(** ** [OP_Push] *)

(** The top, whose index is [N], goes to cell [k], which has been released. *)
Lemma rel_overwrite g s' bs bs' N k mk mt t :
  rel g bs -> length bs = S N -> (k <= N)%nat -> aStack g !! k = Some mk -> aStack g !! N = Some mt -> bs !! N = Some t ->
  length bs' = N -> (forall j, (j < N)%nat -> bs' !! j = if decide (j = k) then Some t else bs !! j) ->
  (k < N -> forall j v, k < j <= N -> bs !! j = Some v -> borrowed v = false)%nat ->
  aStack s' = <[k := settle k mt]> (aStack g) -> sp s' = N -> brk s' = brk g ->
  (forall b, heap s' !! b = heap (release_state mk g) !! b) ->
  rel s' bs'.
Proof.
  intros R HN Hk Hmk Hmt Ht Hlen Hbs Hno Hst Hsp Hbrk Hheap.
  pose proof (lookup_lt_Some _ _ _ Hmk) as Hlt.
  apply (rel_perm g s' bs bs' (fun j => if decide (j = k) then N else j)); auto; rewrite ?Hlen, ?HN.
  - rewrite Hst. apply length_insert.
  - exact Hsp.
  - lia.
  - intros j Hj. rewrite Hbs by exact Hj. destruct (decide (j = k)) as [->|Hjk].
    + split; [lia|]. split; [now rewrite Ht|]. intros m Hm. rewrite Hmt in Hm. injection Hm as <-. rewrite Hst.
      now apply list_lookup_insert_eq.
    + split; [lia|]. split; [reflexivity|]. intros m Hm. rewrite Hst, list_lookup_insert_ne, Hm by auto. f_equal.
      destruct (lookup_lt_is_Some_2 bs j) as [w Hw]; [lia|]. destruct (rel_cell _ _ R _ _ Hw) as [m' [Hm' C]].
      rewrite Hm in Hm'. injection Hm' as <-. unfold settle. rewrite (has_short _ _ (ok_flags _ _ _ _ C)). unfold stored.
      destruct (v_str w) as [[st x]|] eqn:E; [|reflexivity]. destruct (decide (st = SShort)) as [->|]; [|reflexivity].
      destruct (ok_str _ _ _ _ C _ _ E) as [_ Hl]. simpl in Hl. destruct m; simpl in *. now subst.
  - intros j m. rewrite Hst. destruct (decide (j = k)) as [->|].
    + rewrite list_lookup_insert_eq by exact Hlt. intros [= <-]. rewrite settle_zShort. apply (rel_short _ _ R _ _ Hmt).
    + rewrite list_lookup_insert_ne by auto. apply (rel_short _ _ R).
  - intros i j Hi Hj. repeat destruct (decide _); lia.
  - intros j v Hv Hb. pose proof (lookup_lt_Some _ _ _ Hv) as Hj. rewrite Hlen in Hj. rewrite Hbs in Hv by exact Hj.
    destruct (decide (j = k)) as [->|].
    + injection Hv as <-. exfalso. rewrite (Hno ltac:(lia) N t) in Hb; [discriminate|lia|exact Ht].
    + split; [lia|]. intros i Hi. destruct (decide (i = k)) as [->|]; [|reflexivity].
      exfalso. rewrite (Hno ltac:(lia) j v) in Hb; [discriminate|lia|exact Hv].
  - intros b j m Hj Hm Ho. rewrite Hheap, release_heap. destruct (decide (own_block mk = Some b)) as [E|]; [|reflexivity].
    exfalso. assert ((if decide (j = k) then N else j) = k); [|destruct (decide (j = k)); lia].
    eapply (rel_unique _ _ R); eauto; rewrite (rel_sp _ _ R), HN; destruct (decide (j = k)); lia.
  - intros b. rewrite Hheap, release_heap. destruct (decide (own_block mk = Some b)) as [E|E]; [intros [? ?]; discriminate|].
    intros Hb. split; [exact Hb|]. intros i m Hi Hall Hm.
    destruct (decide (i = k)) as [->|Hik]; [rewrite Hmk in Hm; injection Hm as <-; exact E|]. exfalso.
    destruct (decide (i = N)) as [->|].
    + apply (Hall k); [lia|]. now destruct (decide (k = k)).
    + apply (Hall i); [lia|]. now destruct (decide (i = k)).
Qed.

Lemma rev_top t (l : list view) : rev (t :: l) !! length l = Some t.
Proof. simpl. now rewrite lookup_app_r, length_rev, Nat.sub_diag by (rewrite length_rev; lia). Qed.

Lemma rev_lookup_below t (l : list view) j : (j < length l)%nat -> rev (t :: l) !! j = l !! (length l - 1 - j)%nat.
Proof.
  intros H. simpl. rewrite lookup_app_l by (rewrite length_rev; lia).
  rewrite <- (rev_lookup l (length l - 1 - j)) by lia. f_equal. lia.
Qed.

Lemma rev_top_insert t u (l : list view) : <[length l := u]> (rev (t :: l)) = rev (u :: l).
Proof. simpl. rewrite insert_app_r_alt by (rewrite length_rev; lia). now rewrite length_rev, Nat.sub_diag. Qed.

(** What the value-level description says of the cells: [k] is the index of the target, [length vs] that of the top. *)
Lemma v_Push_cells o t vs vs' c :
  v_Push o (t :: vs) = Some (vs', c) ->
  exists w, nth_down (p1 o) (t :: vs) = Some w /\
    let d := Z.to_nat (p1 o) in let k := (length vs - d)%nat in
    (d <= length vs)%nat /\ c = Next /\ length vs' = length vs /\
    (forall j, (j < length vs)%nat -> rev vs' !! j = if decide (j = k) then Some (own t) else rev (own t :: vs) !! j) /\
    (k < length vs -> forall j v, k < j <= length vs -> rev (own t :: vs) !! j = Some v -> borrowed v = false)%nat.
Proof.
  cbn [v_Push]. intros H. destruct (Z.eqb_spec (p1 o) 0) as [E|E].
  - injection H as <- <-. exists t. rewrite E. split; [reflexivity|]. simpl Z.to_nat. cbv zeta. repeat split; [lia| |lia].
    intros j Hj. destruct (decide (j = (length vs - Z.to_nat 0)%nat)) as [Ej|]; [simpl in Ej; lia|]. simpl.
    now rewrite lookup_app_l by (rewrite length_rev; lia).
  - destruct (nth_down (p1 o - 1) vs) as [w|] eqn:Ew; [|discriminate]. cbn [mbind option_bind] in H.
    destruct (existsb borrowed (take (Z.to_nat (p1 o - 1)) vs)) eqn:Eb; [discriminate|]. injection H as <- <-.
    unfold nth_down in *. destruct (Z.leb_spec 0 (p1 o - 1)); [|discriminate]. pose proof (lookup_lt_Some _ _ _ Ew) as Hw.
    exists w. destruct (Z.leb_spec 0 (p1 o)); [|lia]. replace (Z.to_nat (p1 o)) with (S (Z.to_nat (p1 o - 1))) in * by lia.
    set (d := Z.to_nat (p1 o - 1)) in *. split; [exact Ew|]. split; [lia|]. split; [reflexivity|].
    split; [apply length_insert|]. split.
    + intros j Hj. rewrite rev_lookup_below by exact Hj.
      replace j with (length (<[d := own t]> vs) - 1 - (length vs - 1 - j))%nat at 1 by (rewrite length_insert; lia).
      rewrite rev_lookup by (rewrite length_insert; lia).
      destruct (decide (j = length vs - S d)%nat) as [->|].
      * replace (length vs - 1 - (length vs - S d))%nat with d by lia. now apply list_lookup_insert_eq.
      * apply list_lookup_insert_ne. lia.
    + intros Hk j v Hj Hv. destruct (decide (j = length vs)%nat) as [->|].
      { rewrite rev_top in Hv. injection Hv as <-. apply own_borrowed. }
      destruct (borrowed v) eqn:Ebv; [|reflexivity]. exfalso. rewrite rev_lookup_below in Hv by lia.
      assert (existsb borrowed (take d vs) = true); [|congruence]. apply existsb_exists. exists v. split; [|exact Ebv].
      apply list_elem_of_In, (list_elem_of_lookup_2 _ (length vs - 1 - j)%nat). rewrite lookup_take_lt by lia. exact Hv.
Qed.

_TASK OBJECTIVE_:
Please output only the lines from the first line of the entries through the line with "rel g bs ->", both included, exactly as written.

_SOLUTION FOR THIS PROBLEM_:
(** ** [OP_Push] *)

(** The top, whose index is [N], goes to cell [k], which has been released. *)
Lemma rel_overwrite g s' bs bs' N k mk mt t :
  rel g bs -> length bs = S N -> (k <= N)%nat -> aStack g !! k = Some mk -> aStack g !! N = Some mt -> bs !! N = Some t ->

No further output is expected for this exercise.